TASK INSTRUCTIONS: The listing below holds a line with "#[global] Instance price_order" and a line with "Context (hash : Transaction". Reproduce those two lines exactly, plus everything between them.

GIVEN DATA:
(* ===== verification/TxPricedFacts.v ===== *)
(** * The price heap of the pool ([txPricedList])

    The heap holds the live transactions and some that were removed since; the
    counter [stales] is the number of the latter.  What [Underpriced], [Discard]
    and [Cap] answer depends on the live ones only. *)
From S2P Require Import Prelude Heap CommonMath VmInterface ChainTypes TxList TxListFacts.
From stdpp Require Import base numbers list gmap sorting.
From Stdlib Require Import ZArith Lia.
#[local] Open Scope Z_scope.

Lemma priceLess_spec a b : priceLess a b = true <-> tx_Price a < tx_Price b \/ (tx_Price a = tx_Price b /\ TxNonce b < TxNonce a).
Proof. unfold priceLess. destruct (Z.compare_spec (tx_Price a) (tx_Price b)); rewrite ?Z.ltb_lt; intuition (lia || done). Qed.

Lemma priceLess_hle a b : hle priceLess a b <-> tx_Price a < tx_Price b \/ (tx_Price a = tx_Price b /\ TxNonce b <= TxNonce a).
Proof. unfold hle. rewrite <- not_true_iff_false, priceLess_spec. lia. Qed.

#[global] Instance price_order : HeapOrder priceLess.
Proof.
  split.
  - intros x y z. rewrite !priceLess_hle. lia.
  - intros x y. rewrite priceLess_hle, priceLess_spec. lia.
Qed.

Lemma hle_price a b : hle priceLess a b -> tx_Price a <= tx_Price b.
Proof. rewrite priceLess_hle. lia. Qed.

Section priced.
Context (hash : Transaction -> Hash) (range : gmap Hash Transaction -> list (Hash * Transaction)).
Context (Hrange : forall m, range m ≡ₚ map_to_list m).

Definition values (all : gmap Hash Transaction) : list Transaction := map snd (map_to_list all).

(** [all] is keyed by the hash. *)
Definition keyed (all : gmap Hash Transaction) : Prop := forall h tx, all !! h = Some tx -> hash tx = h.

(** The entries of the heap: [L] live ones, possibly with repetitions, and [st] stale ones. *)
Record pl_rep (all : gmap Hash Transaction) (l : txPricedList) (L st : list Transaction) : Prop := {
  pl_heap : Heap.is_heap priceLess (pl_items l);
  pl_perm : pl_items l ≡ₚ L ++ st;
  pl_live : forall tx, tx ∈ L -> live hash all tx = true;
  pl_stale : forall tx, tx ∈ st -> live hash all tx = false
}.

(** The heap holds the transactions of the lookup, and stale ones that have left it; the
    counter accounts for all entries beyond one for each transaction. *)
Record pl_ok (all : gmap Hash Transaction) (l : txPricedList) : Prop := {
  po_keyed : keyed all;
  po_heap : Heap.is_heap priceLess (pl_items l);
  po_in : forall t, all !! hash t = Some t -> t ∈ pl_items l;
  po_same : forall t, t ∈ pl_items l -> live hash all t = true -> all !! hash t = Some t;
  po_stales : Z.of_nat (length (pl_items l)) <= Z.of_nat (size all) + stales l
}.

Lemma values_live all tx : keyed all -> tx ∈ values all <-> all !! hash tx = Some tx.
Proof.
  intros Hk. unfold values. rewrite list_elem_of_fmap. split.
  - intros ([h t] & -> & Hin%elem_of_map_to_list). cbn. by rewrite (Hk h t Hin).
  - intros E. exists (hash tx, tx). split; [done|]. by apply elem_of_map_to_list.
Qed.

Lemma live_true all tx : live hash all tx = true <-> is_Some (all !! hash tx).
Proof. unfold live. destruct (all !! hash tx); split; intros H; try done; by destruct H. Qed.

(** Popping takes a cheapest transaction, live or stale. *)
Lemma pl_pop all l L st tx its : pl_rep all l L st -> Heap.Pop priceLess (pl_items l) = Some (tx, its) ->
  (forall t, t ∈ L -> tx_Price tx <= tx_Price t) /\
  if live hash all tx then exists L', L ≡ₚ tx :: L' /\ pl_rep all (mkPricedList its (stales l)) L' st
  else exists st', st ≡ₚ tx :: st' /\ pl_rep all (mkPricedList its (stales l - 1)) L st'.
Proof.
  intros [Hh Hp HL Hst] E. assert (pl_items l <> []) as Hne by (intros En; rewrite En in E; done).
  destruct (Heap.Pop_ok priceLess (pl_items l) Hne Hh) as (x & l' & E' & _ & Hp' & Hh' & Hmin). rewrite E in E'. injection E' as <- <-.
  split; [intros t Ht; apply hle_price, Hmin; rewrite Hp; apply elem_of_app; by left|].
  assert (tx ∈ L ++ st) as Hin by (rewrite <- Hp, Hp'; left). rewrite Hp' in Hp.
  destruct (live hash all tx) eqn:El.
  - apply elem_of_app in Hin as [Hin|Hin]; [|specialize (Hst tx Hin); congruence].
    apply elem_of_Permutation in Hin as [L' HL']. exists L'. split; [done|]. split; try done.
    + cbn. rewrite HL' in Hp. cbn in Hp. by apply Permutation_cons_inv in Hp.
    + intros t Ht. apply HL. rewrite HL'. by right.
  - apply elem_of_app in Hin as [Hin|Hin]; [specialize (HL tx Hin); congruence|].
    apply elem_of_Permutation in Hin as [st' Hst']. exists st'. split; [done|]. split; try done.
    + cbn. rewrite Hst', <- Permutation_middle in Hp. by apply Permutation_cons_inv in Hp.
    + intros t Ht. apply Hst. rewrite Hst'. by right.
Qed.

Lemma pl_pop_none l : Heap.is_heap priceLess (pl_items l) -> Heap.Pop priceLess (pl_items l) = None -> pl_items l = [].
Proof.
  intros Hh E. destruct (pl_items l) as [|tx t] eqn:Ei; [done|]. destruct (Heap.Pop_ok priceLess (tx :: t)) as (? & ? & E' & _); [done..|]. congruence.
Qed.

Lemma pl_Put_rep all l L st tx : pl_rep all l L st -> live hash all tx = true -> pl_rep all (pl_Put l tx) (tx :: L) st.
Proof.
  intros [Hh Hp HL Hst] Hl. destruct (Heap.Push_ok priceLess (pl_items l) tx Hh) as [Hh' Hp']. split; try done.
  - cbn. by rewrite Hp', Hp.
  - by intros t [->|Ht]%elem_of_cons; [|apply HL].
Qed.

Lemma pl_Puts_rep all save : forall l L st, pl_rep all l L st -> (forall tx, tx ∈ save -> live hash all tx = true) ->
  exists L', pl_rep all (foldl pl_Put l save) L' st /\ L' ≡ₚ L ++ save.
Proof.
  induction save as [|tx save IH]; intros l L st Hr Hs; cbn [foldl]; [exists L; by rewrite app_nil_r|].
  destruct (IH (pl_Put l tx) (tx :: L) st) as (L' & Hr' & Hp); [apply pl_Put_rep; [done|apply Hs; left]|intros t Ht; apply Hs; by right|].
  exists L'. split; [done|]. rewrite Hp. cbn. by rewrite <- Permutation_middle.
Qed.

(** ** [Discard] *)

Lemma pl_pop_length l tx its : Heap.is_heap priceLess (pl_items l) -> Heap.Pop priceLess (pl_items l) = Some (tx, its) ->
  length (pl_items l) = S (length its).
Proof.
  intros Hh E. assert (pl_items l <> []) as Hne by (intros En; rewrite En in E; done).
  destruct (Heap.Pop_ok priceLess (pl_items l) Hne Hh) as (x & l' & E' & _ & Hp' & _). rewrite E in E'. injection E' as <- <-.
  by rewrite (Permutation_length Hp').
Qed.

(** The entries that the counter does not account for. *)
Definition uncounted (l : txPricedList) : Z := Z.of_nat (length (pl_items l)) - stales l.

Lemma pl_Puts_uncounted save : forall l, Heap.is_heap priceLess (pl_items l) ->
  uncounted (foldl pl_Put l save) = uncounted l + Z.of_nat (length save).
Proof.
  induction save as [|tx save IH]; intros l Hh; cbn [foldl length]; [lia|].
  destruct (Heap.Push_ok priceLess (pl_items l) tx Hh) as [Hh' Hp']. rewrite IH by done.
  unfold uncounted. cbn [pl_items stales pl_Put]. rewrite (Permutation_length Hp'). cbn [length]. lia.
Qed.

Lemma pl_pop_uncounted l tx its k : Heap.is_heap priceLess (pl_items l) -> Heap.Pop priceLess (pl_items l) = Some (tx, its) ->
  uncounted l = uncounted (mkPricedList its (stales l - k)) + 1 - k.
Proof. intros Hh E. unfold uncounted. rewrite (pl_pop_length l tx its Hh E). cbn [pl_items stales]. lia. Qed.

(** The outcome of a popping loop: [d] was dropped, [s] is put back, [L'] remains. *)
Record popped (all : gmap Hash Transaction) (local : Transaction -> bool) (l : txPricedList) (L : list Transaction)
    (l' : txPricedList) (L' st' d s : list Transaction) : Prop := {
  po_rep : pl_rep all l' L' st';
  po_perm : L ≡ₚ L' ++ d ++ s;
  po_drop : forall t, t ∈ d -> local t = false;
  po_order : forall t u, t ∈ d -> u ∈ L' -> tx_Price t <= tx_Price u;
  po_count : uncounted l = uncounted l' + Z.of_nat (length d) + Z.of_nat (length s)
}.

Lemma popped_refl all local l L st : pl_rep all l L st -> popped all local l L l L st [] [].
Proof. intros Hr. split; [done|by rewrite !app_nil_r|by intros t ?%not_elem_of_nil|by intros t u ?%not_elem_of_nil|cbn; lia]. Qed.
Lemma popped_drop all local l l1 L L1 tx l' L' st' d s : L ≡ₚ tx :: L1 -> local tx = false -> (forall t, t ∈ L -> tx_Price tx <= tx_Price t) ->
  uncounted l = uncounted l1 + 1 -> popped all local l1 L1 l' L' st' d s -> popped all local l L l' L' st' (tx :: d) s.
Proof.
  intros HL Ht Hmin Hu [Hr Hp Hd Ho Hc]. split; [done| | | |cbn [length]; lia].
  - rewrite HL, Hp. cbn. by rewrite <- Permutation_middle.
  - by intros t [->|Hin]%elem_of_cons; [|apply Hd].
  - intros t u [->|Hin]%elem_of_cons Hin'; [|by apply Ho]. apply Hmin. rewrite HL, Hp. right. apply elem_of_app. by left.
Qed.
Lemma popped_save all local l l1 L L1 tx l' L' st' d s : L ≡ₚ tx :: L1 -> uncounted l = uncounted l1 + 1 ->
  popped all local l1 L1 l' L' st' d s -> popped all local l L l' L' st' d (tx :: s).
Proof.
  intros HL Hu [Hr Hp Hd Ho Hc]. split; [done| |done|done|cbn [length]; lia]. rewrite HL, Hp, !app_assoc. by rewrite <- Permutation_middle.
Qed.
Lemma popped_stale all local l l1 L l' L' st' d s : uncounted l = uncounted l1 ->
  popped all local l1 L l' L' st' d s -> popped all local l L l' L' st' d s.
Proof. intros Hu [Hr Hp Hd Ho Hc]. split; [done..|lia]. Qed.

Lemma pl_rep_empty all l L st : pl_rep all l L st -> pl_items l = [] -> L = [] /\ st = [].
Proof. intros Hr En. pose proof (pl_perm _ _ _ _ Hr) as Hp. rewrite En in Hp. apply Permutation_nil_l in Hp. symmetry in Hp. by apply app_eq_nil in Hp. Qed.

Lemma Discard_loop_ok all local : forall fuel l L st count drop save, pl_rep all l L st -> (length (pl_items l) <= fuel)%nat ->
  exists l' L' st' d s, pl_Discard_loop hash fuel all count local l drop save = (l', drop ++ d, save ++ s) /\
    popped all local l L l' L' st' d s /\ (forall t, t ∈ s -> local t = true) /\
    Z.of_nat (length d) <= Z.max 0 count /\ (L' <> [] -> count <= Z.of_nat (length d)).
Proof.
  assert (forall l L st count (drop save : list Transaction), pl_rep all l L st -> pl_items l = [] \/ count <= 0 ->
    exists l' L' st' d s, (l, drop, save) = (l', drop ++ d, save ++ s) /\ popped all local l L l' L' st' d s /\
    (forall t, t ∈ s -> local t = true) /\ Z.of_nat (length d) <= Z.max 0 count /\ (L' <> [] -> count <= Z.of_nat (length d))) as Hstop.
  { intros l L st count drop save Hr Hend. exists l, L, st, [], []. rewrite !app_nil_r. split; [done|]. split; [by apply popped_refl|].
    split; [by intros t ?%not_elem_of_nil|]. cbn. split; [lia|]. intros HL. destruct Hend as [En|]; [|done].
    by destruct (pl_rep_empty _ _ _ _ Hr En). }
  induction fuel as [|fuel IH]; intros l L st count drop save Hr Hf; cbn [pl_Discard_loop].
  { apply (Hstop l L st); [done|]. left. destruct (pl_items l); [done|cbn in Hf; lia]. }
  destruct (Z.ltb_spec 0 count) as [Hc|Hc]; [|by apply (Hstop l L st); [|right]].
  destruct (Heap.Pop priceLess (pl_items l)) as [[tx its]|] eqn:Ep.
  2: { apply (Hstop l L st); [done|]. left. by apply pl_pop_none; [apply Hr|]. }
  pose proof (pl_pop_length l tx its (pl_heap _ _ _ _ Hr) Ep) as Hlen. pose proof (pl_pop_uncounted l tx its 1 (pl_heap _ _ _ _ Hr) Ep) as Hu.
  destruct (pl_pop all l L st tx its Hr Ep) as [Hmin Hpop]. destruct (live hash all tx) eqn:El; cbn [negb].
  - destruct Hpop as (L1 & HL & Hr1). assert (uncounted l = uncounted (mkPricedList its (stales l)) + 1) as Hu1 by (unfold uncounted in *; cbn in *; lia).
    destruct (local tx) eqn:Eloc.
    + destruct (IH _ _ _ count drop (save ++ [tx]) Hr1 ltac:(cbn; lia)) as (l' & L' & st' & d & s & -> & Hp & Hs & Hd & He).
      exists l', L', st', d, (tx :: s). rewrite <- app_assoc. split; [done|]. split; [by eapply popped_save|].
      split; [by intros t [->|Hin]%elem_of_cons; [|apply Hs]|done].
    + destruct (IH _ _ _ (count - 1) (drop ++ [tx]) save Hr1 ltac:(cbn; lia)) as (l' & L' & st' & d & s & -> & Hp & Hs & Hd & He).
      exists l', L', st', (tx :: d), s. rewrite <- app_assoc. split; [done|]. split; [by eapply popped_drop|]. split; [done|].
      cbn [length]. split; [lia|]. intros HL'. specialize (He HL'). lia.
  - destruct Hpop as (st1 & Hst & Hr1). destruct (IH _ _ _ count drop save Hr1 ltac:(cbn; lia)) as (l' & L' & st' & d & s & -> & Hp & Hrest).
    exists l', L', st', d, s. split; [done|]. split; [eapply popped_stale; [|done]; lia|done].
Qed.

EXERCISE SOLUTION:
#[global] Instance price_order : HeapOrder priceLess.
Proof.
  split.
  - intros x y z. rewrite !priceLess_hle. lia.
  - intros x y. rewrite priceLess_hle, priceLess_spec. lia.
Qed.

Lemma hle_price a b : hle priceLess a b -> tx_Price a <= tx_Price b.
Proof. rewrite priceLess_hle. lia. Qed.

Section priced.
Context (hash : Transaction -> Hash) (range : gmap Hash Transaction -> list (Hash * Transaction)).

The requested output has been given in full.